- **What is required**:
The required output is a number: how many lines of the data below include the string "parseClockDuration".

[Source records Boundary: Start]

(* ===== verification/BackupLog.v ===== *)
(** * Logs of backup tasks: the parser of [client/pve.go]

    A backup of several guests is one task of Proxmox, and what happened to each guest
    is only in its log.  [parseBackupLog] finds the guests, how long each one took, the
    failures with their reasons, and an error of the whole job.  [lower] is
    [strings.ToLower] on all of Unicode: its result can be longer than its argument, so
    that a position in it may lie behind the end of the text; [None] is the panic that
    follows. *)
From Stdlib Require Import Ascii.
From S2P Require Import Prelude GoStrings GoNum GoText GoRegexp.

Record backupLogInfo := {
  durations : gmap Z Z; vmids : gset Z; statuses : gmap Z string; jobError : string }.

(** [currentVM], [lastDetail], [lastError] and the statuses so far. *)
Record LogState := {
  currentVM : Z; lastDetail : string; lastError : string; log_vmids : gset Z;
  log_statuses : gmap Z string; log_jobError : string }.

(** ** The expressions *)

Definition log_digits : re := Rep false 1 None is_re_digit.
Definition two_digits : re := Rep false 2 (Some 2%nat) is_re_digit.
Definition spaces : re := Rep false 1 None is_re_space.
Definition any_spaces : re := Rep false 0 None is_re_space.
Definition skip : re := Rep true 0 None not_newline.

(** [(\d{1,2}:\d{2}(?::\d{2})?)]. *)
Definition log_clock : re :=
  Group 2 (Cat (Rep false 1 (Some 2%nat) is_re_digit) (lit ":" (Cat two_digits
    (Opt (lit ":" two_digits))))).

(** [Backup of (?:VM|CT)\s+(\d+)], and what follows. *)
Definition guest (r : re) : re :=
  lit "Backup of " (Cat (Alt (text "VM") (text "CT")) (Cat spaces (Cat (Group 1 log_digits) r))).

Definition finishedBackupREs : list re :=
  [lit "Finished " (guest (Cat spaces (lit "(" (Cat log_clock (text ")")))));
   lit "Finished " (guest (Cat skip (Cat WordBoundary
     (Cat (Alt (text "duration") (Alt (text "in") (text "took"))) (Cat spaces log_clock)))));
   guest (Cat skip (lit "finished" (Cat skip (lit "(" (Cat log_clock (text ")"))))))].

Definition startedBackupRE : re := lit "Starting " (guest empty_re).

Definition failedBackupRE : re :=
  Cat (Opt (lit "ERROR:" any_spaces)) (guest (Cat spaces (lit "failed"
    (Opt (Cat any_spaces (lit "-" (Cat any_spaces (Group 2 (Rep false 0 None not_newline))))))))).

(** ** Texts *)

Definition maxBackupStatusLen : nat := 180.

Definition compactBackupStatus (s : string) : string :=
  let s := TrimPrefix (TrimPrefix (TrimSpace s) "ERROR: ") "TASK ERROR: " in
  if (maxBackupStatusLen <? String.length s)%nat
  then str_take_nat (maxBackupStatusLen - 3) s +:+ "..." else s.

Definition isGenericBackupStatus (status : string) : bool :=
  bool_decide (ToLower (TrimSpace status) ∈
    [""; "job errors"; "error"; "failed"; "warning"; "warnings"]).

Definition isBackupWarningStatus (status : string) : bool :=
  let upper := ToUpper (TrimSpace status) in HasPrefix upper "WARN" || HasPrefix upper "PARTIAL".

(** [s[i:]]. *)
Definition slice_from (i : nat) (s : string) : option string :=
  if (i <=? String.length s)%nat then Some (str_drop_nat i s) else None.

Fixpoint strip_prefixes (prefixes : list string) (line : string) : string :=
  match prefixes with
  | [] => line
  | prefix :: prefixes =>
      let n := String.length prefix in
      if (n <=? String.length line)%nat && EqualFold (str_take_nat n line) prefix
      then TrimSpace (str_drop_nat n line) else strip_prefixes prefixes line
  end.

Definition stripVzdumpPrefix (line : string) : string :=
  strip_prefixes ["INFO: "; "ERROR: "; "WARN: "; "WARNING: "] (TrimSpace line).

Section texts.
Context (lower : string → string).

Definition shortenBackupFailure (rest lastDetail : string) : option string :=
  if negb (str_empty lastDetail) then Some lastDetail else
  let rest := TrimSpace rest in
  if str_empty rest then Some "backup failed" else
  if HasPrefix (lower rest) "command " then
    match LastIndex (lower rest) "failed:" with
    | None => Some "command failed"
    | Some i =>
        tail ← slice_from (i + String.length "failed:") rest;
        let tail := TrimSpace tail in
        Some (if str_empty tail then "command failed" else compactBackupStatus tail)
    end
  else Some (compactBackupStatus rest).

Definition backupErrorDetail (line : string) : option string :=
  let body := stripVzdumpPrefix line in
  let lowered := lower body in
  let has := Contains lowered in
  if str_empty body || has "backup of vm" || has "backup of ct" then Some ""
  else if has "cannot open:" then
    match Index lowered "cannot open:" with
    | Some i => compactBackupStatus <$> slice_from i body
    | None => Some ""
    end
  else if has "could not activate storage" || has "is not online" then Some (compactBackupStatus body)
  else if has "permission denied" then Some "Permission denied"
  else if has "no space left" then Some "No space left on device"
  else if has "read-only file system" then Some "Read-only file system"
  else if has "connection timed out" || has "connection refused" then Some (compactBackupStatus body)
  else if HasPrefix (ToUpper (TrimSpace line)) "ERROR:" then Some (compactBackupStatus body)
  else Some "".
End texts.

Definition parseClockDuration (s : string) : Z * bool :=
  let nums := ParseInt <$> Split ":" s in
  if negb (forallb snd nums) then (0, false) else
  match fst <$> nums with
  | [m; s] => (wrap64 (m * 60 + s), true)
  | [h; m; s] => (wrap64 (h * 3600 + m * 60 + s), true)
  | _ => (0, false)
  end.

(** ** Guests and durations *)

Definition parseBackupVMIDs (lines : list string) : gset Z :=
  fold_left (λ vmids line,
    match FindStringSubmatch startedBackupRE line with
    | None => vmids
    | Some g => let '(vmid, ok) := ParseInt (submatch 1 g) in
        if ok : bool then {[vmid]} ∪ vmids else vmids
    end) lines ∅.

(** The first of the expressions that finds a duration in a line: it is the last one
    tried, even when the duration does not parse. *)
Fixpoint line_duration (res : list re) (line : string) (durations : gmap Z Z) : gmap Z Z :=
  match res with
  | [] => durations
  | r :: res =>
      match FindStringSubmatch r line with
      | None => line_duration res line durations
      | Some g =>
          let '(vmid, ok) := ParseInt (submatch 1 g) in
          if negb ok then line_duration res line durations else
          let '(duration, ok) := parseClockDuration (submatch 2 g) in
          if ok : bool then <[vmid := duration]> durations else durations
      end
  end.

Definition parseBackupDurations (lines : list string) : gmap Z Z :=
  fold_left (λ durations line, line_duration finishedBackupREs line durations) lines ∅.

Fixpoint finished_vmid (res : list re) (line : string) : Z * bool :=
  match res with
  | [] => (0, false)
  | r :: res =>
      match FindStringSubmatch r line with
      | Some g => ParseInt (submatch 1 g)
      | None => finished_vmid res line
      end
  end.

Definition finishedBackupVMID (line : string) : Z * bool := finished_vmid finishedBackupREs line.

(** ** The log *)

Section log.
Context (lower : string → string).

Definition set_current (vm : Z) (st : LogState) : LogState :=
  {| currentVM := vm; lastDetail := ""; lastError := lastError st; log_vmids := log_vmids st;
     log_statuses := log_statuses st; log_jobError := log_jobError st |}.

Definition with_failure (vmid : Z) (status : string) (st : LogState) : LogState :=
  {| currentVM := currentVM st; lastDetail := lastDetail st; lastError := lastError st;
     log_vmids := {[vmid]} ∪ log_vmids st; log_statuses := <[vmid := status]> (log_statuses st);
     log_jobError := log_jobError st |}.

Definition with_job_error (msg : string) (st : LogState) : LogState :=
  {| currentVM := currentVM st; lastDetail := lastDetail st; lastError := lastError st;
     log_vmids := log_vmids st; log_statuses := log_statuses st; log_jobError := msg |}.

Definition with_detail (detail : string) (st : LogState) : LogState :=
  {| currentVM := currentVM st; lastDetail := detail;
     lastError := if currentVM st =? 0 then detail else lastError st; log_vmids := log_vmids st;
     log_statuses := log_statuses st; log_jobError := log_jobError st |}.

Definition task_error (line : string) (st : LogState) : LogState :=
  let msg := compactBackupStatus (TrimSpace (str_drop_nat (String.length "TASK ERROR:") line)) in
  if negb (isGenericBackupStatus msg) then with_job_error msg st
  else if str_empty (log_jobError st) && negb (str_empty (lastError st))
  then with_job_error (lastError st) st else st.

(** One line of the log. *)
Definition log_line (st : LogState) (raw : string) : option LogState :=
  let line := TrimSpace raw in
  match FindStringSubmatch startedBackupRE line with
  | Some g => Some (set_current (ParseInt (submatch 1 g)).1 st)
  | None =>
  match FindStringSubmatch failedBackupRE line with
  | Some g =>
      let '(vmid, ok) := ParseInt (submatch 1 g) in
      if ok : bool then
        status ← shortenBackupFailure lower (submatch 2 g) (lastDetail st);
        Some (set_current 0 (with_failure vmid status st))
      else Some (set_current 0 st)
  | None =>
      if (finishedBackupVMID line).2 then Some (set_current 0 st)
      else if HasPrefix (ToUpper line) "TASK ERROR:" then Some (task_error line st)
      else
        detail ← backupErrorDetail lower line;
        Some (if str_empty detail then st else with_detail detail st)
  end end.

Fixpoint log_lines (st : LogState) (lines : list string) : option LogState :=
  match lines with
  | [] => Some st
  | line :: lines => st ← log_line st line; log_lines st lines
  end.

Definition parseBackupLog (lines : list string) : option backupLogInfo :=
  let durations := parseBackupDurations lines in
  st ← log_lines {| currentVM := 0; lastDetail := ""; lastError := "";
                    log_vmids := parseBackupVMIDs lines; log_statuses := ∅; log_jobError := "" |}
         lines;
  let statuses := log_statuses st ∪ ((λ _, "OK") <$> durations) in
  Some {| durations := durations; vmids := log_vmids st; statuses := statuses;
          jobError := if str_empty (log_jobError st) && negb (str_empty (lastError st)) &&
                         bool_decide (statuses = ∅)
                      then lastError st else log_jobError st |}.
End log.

[Source records Boundary: End]

- **Expected output**:
2